Most reflections on the life of Burt Reynolds reference his college days at Florida State. Reynolds actually played halfback for the Seminoles in 1954. He wasn’t half bad.
But the legendary actor also had a surprising number of coincidental connections to Auburn–the sort of stuff that make the radar of a guy who’s made a thing out of tracking Auburn’s presence in pop culture.
In the 1973 moonshine flick “White Lightning,” a teenage hippie residing at Sister Linda Faye’s Home For Unwed Mothers implies to Reynolds character (Gator McKlusky) that famously conservative Auburn University was actually a staging ground for liberal radicals.

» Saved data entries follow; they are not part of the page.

(** * Retrying: a shallow embedding of [retrying.go]

    The development follows the Go package [retrying]: a [Retryable] value
    is configured by chained builder calls that accumulate validation
    errors, an operation is bound through [Function] behind a
    panic-recovering wrapper, and [Try] runs the operation either
    sequentially ([tryWithoutTimeout]) or raced against a timer
    ([tryWithTimeout]).

    Conventions.
    - Go's [int] and [time.Duration] are 64-bit signed integers; they are
      carried by [Z], and the only arithmetic of the package (inside
      [wait]) is written with its wrap-around ([wrap64]).
    - A Go [func() error] is effectful.  Its observable behaviour in one
      run is the sequence of its results: an operation is a function from
      the number of earlier invocations to the result of the next one.
    - Side effects of the engine (invocations of the operation, calls of
      [sleep], draws from [math/rand]) are recorded in a [World] that is
      threaded through a small state-and-panic monad. *)

From Stdlib Require Import ZArith List String Ascii Bool Lia DecimalString.
From Stdlib Require Import Permutation.
Import ListNotations.
Open Scope Z_scope.

(** ** Error values *)

(** Error values other than composites.  The two package variables are
    compared by identity in Go, so they are constructors of their own;
    [Errorf text] is a value obtained from [fmt.Errorf] (or any other
    error) whose [Error()] is [text]. *)
Inductive err : Type :=
| ErrTimeout
| ErrNoFunctionSpecified
| Errorf (text : string).

Definition Error (e : err) : string :=
  match e with
  | ErrTimeout => "timeout error"
  | ErrNoFunctionSpecified => "no function is specified"
  | Errorf text => text
  end.

(** A non-nil value of Go's [error] interface as [Try] may return it:
    a plain error, or a [*multierror.Error] holding its components.
    The nil interface is [None] in [option error]. *)
Inductive error : Type :=
| Plain (e : err)
| Multi (Errors : list err).

(** Modelled from the spec: the package [github.com/hashicorp/go-multierror]
    is imported by [retrying.go] and is not part of the sources.  Following
    the spec, a composite report is the ordered list of the failures
    appended to it; appending a nil error adds nothing; [ErrorOrNil] is nil
    for the empty report.  Failures handed to [Append] are plain errors. *)
Definition Append (errors : list err) (errs : list (option err)) : list err :=
  errors ++ flat_map (fun e => match e with Some x => [x] | None => [] end) errs.

Definition ErrorOrNil (errors : list err) : option error :=
  match errors with
  | [] => None
  | _ :: _ => Some (Multi errors)
  end.

(** ** Results, the world and the monad *)

(** A Go call either returns or panics with a payload; the payload is
    carried by its [%v] text. *)
Inductive outcome (A : Type) : Type :=
| Return (a : A)
| Panic (payload : string).
Arguments Return {A} a.
Arguments Panic {A} payload.

(** What the engine does to its environment: how many times the operation
    slot [r.f] has been invoked, the arguments of the calls of [sleep] in
    order, and how many numbers have been drawn from [math/rand]. *)
Record World : Type := mkWorld {
  calls : nat;
  sleeps : list Z;
  draws : nat
}.

Definition M (A : Type) : Type := World -> outcome A * World.

Definition ret {A} (a : A) : M A := fun w => (Return a, w).

Definition bind {A B} (m : M A) (k : A -> M B) : M B :=
  fun w =>
    match m w with
    | (Return a, w') => k a w'
    | (Panic p, w') => (Panic p, w')
    end.

Declare Scope go_scope.
Delimit Scope go_scope with go.
Notation "x <- m ;; k" := (bind m (fun x => k))
  (at level 61, m at next level, right associativity) : go_scope.
Notation "m ;;; k" := (bind m (fun _ => k))
  (at level 61, right associativity) : go_scope.
Open Scope go_scope.
(** * Resume Analyzer backend: the sanitizer, the analysis pipeline and the
      resume controller, embedded from the JavaScript sources.

    - [services/analysisService.js]: [extractTextFromPDF], [analyzeWithAI],
      [validateAndSanitizeAnalysis], [validateRating], [analyzeResume];
    - [controllers/resumeController.js]: [uploadResume], [getAllResumes],
      [getResumeById], [deleteResume], [getResumeStats];
    - [routes/resumeRoutes.js]: [validateResumeId], [fileFilter],
      [validateFileUpload];
    - [middleware/errorHandler.js]: [globalErrorHandler] and its handlers;
    - [db/index.js]: the [resumes] table.

    JavaScript values are modelled as they come out of [JSON.parse]; the
    built-ins the code calls ([parseInt], [||], [Array.isArray], [.length],
    [substring], [trim], [includes], ...) follow ECMAScript.  The database
    is PostgreSQL behind the [pg] driver: text is counted in characters
    there, an [integer] has 32 bits, and the driver returns a JSONB column
    parsed. *)

From Stdlib Require Import List ZArith NArith Lia Bool.
From Stdlib Require Decimal DecimalN Ascii String.
Import String.StringSyntax.
Bind Scope string_scope with String.string.
Delimit Scope string_scope with string.
From Stdlib Require Import Permutation Sorted.
Import ListNotations.

Set Implicit Arguments.
Set Warnings "-register-all".
Local Open Scope Z_scope.

(* ================================================================== *)
(** ** JavaScript strings *)

(** A JavaScript string is a sequence of UTF-16 code units. *)
Definition jsstring := list N.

In 1977, two years before she’d film “Norma Rae” in neighboring Opelika, Sally Field was photographed in an Auburn T-shirt on the set of “Smokey and the Bandit” standing next to co-star and future boyfriend Burt Reynolds.

A few years after that, another Auburn T-shirt appeared in yet another Reynolds car flick, “Cannonball Run.”
Also appearing in “Cannonball Run”? Actor Roy Tatum, a former Auburn football star turned actor who credits his start in Hollywood to his uncanny resemblance to, yep, Burt Reynolds.
Tatum also appeared in “Norma Rae,” playing a mill boss in several scenes with Field, who Reynolds was by that time dating. The superstar frequently visited Field on the set and was occasionally spotted around Opelika.
Syndicated columnist Rheta Grimsley-Johnson, former editor of the Auburn Plainsman, swears that Reynolds once appeared on “The Tonight Show” wearing a T-shirt that asked “Where in the hell is Opelika?”
He didn’t have to ask that about Auburn…
… because Burt Reynolds’ first (that we know of) and most direct connection with Auburn? His 1954 visit to Cliff Hare Stadium for Florida State’s first game ever against the Tigers.
Auburn won 33-0, but Burt “Buddy” Reynolds 54-yard rumble down to the Auburn eight was actually FSU’s biggest gain of the day. He recalled the run in his 2016 memoir “But Enough About Me.”